AIM OF THE EXERCISE. Each line of the listing below, from the very first to the one that contains "assert (Horth : Vec.dot", is to be retyped exactly as it stands.

MATERIAL SHOWN.
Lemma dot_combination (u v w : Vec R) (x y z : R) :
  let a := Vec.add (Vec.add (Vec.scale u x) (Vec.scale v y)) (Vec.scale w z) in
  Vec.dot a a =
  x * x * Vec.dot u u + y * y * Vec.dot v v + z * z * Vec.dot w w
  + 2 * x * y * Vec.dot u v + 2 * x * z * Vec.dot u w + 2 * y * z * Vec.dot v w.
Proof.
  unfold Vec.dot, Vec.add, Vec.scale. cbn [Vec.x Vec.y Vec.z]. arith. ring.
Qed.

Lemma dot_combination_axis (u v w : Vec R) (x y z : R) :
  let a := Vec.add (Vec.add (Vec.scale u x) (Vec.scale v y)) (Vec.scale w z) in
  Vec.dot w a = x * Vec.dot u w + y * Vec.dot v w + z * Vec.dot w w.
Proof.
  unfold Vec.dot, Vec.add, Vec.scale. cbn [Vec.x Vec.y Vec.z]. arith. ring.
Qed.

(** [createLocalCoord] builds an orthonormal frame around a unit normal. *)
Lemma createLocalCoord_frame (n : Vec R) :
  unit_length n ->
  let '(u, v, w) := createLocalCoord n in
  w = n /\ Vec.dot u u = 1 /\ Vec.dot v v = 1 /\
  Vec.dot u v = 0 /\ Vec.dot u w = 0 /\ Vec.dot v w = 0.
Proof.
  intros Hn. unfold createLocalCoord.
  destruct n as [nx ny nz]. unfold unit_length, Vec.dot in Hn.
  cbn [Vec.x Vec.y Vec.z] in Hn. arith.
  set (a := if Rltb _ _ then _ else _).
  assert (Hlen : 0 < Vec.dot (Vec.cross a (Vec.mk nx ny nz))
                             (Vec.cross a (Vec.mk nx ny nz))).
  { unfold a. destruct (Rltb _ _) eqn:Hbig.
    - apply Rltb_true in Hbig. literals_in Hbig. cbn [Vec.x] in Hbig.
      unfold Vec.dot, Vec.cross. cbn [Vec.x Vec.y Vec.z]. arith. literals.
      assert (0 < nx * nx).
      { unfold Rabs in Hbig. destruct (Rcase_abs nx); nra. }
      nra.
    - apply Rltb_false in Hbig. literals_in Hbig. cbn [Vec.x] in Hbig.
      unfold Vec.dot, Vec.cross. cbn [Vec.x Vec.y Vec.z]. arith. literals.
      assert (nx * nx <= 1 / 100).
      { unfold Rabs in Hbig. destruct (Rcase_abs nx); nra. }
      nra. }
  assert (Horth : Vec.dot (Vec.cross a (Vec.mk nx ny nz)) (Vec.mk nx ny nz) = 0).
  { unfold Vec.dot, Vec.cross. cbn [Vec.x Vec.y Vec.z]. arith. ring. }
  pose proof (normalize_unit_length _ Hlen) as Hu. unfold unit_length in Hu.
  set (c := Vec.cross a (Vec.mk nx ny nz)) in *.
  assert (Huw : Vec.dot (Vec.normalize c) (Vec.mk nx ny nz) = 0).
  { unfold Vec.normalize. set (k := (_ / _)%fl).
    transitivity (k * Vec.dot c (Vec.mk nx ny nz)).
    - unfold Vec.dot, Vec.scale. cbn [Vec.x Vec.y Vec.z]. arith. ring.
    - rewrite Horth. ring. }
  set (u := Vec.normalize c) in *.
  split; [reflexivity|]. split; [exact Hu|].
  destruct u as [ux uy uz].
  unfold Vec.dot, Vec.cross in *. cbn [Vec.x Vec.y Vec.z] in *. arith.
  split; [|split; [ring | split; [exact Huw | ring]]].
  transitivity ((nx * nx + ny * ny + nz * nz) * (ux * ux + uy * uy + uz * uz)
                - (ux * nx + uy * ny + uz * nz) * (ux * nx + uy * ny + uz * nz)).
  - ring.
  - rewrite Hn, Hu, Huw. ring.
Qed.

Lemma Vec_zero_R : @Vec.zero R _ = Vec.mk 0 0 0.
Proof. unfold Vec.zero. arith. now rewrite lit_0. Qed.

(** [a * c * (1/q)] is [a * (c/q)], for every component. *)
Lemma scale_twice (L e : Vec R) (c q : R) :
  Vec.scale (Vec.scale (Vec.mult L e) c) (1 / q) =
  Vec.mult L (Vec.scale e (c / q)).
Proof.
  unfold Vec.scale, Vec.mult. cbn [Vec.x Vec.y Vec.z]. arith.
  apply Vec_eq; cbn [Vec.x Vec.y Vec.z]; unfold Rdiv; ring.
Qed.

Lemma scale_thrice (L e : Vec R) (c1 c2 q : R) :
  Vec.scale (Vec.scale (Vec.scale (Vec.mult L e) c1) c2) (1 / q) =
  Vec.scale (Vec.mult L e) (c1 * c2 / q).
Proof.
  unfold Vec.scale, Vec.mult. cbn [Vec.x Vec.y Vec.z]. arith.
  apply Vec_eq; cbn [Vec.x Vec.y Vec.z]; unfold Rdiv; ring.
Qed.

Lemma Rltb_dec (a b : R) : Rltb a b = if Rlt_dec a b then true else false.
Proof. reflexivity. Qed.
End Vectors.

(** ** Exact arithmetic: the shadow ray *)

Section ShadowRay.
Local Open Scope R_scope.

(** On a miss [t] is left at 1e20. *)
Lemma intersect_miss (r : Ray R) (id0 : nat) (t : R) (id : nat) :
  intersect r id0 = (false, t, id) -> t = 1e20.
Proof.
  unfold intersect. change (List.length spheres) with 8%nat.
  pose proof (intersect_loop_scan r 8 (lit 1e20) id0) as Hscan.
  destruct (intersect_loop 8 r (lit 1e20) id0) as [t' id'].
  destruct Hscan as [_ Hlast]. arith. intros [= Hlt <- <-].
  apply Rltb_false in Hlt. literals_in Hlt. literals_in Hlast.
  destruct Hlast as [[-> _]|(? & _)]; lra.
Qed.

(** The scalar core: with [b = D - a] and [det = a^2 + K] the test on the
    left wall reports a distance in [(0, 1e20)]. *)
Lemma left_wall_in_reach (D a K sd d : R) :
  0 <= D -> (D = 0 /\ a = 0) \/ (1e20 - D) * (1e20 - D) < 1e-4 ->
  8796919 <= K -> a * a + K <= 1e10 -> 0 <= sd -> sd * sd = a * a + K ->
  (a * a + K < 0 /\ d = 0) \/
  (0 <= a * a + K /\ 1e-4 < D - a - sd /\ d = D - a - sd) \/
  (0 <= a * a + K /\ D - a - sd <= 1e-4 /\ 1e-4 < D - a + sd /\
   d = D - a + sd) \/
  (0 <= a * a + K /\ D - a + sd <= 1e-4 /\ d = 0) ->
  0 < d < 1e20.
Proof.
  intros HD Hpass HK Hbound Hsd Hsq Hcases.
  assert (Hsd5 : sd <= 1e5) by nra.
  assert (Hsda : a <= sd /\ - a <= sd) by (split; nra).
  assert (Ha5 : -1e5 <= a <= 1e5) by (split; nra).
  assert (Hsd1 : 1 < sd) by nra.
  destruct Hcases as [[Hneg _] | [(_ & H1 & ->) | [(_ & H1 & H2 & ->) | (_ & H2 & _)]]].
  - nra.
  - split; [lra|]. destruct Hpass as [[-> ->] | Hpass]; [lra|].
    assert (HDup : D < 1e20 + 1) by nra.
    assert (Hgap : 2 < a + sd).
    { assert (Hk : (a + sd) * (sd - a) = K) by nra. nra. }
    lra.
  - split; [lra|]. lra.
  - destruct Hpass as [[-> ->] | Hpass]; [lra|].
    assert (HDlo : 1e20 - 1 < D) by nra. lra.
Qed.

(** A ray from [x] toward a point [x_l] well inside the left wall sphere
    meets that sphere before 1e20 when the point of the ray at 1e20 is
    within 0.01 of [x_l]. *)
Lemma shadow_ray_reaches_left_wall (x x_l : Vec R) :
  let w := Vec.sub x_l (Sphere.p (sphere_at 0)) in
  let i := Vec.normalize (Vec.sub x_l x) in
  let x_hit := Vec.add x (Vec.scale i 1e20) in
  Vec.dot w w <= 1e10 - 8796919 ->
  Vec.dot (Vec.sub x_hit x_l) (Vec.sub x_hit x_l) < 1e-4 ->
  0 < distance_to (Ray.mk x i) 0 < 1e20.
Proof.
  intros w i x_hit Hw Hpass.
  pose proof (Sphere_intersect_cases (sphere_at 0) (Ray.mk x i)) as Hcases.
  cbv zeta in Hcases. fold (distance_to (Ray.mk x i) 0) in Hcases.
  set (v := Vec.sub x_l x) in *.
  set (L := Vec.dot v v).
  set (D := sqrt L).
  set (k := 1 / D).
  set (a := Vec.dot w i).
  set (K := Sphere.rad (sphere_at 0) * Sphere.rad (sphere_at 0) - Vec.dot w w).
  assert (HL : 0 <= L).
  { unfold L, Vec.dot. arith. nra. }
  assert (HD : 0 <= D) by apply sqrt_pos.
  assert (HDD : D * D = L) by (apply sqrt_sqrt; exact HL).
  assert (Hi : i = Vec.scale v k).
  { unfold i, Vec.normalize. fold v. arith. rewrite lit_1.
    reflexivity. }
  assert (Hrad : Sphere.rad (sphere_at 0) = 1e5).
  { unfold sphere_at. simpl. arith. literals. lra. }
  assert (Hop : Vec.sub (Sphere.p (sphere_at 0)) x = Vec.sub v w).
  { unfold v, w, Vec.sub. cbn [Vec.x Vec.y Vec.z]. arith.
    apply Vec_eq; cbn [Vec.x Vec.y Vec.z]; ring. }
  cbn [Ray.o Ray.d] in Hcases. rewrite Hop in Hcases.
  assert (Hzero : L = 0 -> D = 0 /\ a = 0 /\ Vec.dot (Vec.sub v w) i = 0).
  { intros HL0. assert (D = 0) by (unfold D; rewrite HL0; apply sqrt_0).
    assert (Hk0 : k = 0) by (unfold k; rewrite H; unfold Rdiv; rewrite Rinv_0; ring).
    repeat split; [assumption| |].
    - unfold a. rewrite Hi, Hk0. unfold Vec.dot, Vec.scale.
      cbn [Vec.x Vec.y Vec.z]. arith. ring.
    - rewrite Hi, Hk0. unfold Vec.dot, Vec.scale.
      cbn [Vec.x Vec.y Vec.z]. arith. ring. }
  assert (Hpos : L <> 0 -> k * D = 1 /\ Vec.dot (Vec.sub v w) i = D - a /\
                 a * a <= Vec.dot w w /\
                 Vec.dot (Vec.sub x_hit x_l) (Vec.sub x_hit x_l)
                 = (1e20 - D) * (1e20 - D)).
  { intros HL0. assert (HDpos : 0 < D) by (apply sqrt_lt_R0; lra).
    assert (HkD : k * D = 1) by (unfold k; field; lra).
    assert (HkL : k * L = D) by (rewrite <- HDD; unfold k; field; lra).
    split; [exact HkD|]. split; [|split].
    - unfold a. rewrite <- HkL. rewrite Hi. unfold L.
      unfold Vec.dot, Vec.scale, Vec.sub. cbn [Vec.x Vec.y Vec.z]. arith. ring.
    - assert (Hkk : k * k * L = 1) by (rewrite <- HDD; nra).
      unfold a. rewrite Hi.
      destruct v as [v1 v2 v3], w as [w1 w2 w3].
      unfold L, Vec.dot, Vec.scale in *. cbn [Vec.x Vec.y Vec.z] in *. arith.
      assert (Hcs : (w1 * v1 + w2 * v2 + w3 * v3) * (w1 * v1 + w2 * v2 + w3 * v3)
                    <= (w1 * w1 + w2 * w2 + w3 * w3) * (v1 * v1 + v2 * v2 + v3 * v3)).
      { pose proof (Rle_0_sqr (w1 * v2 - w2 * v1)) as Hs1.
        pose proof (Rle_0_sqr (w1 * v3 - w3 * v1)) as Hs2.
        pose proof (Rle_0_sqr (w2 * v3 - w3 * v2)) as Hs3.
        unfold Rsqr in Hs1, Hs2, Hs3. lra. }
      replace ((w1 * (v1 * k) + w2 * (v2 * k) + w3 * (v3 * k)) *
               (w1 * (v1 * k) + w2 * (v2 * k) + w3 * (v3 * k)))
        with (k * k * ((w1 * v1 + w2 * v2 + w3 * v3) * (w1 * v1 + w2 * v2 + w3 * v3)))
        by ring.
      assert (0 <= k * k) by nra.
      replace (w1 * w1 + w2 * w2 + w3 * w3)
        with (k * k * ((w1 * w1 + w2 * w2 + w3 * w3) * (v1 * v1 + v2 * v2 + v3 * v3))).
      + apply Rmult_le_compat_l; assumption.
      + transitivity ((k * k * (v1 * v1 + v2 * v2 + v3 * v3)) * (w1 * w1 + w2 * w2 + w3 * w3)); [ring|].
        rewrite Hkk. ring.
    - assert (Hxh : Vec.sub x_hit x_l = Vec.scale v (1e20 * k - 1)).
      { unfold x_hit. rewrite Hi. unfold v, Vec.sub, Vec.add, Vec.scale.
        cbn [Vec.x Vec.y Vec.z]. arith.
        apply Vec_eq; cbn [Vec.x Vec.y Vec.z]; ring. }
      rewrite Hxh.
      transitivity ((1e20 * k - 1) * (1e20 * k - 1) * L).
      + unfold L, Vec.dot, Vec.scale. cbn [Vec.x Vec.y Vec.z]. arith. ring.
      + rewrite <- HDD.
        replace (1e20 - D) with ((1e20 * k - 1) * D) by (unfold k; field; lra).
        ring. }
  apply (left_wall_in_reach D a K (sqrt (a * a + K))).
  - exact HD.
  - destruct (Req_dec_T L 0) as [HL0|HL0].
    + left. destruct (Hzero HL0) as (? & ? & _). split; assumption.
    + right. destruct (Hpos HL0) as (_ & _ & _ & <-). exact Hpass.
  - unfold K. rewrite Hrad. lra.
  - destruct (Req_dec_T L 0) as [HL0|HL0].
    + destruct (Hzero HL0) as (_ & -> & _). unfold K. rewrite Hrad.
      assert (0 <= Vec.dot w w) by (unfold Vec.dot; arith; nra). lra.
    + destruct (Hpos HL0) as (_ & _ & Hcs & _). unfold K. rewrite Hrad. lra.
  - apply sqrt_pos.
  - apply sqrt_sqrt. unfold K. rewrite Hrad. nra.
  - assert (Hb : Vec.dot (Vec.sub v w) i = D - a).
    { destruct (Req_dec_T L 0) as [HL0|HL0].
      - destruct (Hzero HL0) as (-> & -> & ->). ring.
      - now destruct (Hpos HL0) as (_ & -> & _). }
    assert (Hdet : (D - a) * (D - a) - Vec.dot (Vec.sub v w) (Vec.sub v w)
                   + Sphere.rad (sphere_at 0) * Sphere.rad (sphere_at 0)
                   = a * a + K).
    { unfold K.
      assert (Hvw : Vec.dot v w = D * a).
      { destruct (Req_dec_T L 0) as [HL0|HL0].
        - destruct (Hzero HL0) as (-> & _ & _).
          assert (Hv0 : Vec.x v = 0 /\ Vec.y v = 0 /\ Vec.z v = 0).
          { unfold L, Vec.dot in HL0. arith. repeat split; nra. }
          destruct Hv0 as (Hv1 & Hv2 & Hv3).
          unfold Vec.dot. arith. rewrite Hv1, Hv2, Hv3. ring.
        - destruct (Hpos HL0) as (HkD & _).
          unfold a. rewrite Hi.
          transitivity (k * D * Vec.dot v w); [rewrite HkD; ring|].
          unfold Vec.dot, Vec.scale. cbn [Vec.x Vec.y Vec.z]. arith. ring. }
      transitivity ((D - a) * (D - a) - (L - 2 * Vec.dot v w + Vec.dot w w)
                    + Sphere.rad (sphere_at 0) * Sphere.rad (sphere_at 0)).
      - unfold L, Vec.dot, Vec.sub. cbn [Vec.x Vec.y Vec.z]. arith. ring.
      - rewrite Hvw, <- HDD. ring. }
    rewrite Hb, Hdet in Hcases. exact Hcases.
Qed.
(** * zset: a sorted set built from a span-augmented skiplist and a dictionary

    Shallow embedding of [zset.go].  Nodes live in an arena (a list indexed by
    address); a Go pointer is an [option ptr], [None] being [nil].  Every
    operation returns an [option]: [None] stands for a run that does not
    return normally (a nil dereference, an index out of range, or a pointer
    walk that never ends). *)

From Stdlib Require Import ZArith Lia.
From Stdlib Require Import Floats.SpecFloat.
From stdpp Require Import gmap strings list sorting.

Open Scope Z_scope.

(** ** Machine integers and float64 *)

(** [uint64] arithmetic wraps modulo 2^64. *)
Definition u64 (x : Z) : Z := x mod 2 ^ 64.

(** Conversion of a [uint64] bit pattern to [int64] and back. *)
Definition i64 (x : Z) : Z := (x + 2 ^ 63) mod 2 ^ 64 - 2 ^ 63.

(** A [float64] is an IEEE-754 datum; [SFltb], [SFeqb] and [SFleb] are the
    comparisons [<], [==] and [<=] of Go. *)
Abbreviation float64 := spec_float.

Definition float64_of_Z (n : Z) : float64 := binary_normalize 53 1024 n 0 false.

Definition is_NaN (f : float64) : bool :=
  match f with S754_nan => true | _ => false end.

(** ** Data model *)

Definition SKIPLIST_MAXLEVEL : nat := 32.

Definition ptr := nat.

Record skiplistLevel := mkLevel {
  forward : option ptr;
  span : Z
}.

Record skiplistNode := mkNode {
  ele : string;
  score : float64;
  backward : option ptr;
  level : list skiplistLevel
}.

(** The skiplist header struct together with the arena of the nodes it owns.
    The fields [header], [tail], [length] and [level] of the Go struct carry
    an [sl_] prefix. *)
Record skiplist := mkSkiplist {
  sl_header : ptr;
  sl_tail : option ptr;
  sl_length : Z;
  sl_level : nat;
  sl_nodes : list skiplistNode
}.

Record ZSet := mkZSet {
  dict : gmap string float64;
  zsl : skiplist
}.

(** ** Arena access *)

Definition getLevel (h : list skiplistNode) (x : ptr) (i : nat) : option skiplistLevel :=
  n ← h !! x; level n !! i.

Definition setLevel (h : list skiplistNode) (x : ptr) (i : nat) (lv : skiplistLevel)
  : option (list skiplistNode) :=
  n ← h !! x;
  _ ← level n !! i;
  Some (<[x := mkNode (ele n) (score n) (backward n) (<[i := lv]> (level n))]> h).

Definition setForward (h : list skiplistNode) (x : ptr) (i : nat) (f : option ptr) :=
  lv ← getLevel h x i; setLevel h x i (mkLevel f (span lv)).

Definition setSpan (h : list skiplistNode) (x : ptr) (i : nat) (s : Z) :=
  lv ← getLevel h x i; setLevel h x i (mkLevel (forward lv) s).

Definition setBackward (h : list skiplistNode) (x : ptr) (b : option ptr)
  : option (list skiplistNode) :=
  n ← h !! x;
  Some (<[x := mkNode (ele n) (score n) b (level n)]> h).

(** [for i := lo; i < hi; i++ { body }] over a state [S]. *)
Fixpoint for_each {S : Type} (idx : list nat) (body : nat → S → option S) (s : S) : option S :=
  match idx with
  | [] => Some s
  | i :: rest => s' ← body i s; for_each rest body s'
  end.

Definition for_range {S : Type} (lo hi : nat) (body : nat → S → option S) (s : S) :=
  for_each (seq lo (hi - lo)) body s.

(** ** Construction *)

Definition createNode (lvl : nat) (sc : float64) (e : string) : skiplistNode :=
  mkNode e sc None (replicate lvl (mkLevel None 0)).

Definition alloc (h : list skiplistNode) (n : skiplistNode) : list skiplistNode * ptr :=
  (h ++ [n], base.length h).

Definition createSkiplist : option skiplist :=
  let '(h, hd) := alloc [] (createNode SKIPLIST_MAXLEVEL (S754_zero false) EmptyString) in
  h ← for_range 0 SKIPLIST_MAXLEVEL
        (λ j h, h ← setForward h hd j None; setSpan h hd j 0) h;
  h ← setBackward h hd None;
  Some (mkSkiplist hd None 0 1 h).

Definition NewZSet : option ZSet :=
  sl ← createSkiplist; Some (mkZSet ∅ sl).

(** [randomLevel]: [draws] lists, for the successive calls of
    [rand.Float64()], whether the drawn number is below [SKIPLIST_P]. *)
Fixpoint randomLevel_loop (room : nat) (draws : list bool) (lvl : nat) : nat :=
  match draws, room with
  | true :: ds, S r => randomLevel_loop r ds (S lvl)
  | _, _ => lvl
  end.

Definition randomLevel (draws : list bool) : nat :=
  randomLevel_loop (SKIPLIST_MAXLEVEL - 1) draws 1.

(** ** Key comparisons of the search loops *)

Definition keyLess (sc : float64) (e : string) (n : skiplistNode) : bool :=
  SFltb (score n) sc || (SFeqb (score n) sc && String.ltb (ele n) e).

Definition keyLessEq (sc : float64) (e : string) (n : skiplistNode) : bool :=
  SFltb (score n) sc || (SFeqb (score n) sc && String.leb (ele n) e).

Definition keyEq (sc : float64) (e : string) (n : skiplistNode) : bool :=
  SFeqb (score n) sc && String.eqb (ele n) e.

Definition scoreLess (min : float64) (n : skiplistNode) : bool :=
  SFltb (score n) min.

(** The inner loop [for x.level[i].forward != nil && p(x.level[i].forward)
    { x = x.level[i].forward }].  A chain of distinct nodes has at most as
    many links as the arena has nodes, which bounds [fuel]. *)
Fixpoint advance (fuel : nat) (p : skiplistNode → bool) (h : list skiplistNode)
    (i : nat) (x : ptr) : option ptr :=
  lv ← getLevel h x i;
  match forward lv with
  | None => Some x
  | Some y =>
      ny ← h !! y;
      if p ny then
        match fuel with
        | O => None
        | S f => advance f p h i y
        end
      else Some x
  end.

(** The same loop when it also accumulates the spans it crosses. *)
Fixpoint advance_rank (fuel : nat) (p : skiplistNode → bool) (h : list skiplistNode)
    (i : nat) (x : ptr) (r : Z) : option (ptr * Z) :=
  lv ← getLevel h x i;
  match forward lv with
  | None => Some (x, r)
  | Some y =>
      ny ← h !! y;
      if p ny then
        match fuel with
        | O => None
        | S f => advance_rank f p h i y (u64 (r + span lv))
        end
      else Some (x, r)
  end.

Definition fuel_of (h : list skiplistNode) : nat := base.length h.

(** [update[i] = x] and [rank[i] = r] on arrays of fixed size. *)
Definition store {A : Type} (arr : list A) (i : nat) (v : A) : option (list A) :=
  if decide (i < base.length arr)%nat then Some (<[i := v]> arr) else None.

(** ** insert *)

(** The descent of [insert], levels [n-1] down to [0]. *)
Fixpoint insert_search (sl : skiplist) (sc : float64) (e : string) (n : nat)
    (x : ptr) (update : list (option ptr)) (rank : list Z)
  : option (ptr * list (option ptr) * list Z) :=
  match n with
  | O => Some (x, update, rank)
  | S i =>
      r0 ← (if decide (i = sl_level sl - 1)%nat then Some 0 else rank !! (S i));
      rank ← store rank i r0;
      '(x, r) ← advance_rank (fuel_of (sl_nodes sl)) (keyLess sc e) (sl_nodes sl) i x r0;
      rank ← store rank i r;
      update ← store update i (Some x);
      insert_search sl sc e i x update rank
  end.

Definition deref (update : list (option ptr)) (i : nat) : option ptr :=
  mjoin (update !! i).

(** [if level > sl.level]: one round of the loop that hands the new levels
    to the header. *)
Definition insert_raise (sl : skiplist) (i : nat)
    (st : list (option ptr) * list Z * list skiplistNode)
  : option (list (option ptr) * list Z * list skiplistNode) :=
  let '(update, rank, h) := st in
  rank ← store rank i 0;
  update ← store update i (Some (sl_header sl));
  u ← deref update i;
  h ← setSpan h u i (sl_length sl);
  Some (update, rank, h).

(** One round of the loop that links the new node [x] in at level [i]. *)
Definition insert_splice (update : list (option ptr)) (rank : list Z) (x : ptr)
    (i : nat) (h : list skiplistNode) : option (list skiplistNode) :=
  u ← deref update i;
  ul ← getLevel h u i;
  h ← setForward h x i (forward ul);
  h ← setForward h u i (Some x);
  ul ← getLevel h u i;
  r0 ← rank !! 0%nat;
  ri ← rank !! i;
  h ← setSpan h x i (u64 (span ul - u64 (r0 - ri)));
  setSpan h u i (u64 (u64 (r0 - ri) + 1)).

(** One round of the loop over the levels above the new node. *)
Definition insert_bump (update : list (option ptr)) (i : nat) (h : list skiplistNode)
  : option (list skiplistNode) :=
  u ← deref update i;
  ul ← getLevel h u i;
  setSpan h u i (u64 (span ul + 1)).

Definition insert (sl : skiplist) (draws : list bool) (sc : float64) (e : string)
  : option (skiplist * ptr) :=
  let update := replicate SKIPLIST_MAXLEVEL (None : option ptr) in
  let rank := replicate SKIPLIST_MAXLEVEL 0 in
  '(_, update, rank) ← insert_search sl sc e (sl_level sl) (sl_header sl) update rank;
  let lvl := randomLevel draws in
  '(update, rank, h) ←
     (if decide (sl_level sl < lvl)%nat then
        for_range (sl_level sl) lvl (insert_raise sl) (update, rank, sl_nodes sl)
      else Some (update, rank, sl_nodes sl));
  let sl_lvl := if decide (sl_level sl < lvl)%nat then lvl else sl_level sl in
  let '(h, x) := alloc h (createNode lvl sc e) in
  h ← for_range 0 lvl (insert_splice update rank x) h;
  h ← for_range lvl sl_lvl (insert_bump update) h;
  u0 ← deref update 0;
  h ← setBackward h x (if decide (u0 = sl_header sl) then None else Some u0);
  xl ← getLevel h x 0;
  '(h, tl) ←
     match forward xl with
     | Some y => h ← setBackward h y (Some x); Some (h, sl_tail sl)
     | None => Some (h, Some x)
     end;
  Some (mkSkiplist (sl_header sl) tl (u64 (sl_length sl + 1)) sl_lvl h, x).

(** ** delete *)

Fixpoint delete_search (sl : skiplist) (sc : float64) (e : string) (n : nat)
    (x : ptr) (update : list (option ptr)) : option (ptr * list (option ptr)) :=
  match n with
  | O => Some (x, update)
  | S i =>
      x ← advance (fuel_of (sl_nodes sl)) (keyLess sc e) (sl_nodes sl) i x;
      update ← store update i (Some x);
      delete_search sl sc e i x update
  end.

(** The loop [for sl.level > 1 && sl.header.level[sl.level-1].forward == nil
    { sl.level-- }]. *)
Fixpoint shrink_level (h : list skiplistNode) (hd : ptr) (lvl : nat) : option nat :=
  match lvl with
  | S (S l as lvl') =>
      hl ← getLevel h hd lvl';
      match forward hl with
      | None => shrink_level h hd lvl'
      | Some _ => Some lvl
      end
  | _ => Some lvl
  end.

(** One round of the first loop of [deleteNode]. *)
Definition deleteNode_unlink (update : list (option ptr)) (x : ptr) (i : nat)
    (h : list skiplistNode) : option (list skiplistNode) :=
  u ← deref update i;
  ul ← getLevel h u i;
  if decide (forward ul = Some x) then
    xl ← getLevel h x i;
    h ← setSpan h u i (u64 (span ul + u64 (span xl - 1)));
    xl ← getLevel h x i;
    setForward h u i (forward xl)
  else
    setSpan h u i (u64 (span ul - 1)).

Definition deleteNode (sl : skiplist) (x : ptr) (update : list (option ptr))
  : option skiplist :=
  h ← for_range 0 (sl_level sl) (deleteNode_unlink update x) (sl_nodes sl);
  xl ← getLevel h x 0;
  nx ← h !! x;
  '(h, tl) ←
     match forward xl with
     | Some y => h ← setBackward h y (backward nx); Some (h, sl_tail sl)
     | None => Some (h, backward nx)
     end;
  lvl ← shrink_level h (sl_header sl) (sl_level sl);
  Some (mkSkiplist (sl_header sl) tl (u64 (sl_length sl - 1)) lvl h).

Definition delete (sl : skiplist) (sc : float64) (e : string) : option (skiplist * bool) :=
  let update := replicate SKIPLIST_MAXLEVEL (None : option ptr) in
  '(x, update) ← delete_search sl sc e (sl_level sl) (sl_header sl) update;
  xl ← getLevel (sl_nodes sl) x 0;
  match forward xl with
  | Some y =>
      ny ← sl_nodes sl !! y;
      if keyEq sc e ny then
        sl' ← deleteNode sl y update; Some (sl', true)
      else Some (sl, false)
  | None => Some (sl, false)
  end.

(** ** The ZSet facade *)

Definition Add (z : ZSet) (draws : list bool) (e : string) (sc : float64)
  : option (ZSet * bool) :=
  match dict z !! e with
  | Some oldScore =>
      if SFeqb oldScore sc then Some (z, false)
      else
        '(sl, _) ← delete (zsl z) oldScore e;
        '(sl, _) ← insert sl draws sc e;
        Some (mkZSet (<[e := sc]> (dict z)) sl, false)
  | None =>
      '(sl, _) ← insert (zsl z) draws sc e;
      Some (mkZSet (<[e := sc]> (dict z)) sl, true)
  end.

RESPONSE BOX.
Lemma dot_combination (u v w : Vec R) (x y z : R) :
  let a := Vec.add (Vec.add (Vec.scale u x) (Vec.scale v y)) (Vec.scale w z) in
  Vec.dot a a =
  x * x * Vec.dot u u + y * y * Vec.dot v v + z * z * Vec.dot w w
  + 2 * x * y * Vec.dot u v + 2 * x * z * Vec.dot u w + 2 * y * z * Vec.dot v w.
Proof.
  unfold Vec.dot, Vec.add, Vec.scale. cbn [Vec.x Vec.y Vec.z]. arith. ring.
Qed.

Lemma dot_combination_axis (u v w : Vec R) (x y z : R) :
  let a := Vec.add (Vec.add (Vec.scale u x) (Vec.scale v y)) (Vec.scale w z) in
  Vec.dot w a = x * Vec.dot u w + y * Vec.dot v w + z * Vec.dot w w.
Proof.
  unfold Vec.dot, Vec.add, Vec.scale. cbn [Vec.x Vec.y Vec.z]. arith. ring.
Qed.

(** [createLocalCoord] builds an orthonormal frame around a unit normal. *)
Lemma createLocalCoord_frame (n : Vec R) :
  unit_length n ->
  let '(u, v, w) := createLocalCoord n in
  w = n /\ Vec.dot u u = 1 /\ Vec.dot v v = 1 /\
  Vec.dot u v = 0 /\ Vec.dot u w = 0 /\ Vec.dot v w = 0.
Proof.
  intros Hn. unfold createLocalCoord.
  destruct n as [nx ny nz]. unfold unit_length, Vec.dot in Hn.
  cbn [Vec.x Vec.y Vec.z] in Hn. arith.
  set (a := if Rltb _ _ then _ else _).
  assert (Hlen : 0 < Vec.dot (Vec.cross a (Vec.mk nx ny nz))
                             (Vec.cross a (Vec.mk nx ny nz))).
  { unfold a. destruct (Rltb _ _) eqn:Hbig.
    - apply Rltb_true in Hbig. literals_in Hbig. cbn [Vec.x] in Hbig.
      unfold Vec.dot, Vec.cross. cbn [Vec.x Vec.y Vec.z]. arith. literals.
      assert (0 < nx * nx).
      { unfold Rabs in Hbig. destruct (Rcase_abs nx); nra. }
      nra.
    - apply Rltb_false in Hbig. literals_in Hbig. cbn [Vec.x] in Hbig.
      unfold Vec.dot, Vec.cross. cbn [Vec.x Vec.y Vec.z]. arith. literals.
      assert (nx * nx <= 1 / 100).
      { unfold Rabs in Hbig. destruct (Rcase_abs nx); nra. }
      nra. }
  assert (Horth : Vec.dot (Vec.cross a (Vec.mk nx ny nz)) (Vec.mk nx ny nz) = 0).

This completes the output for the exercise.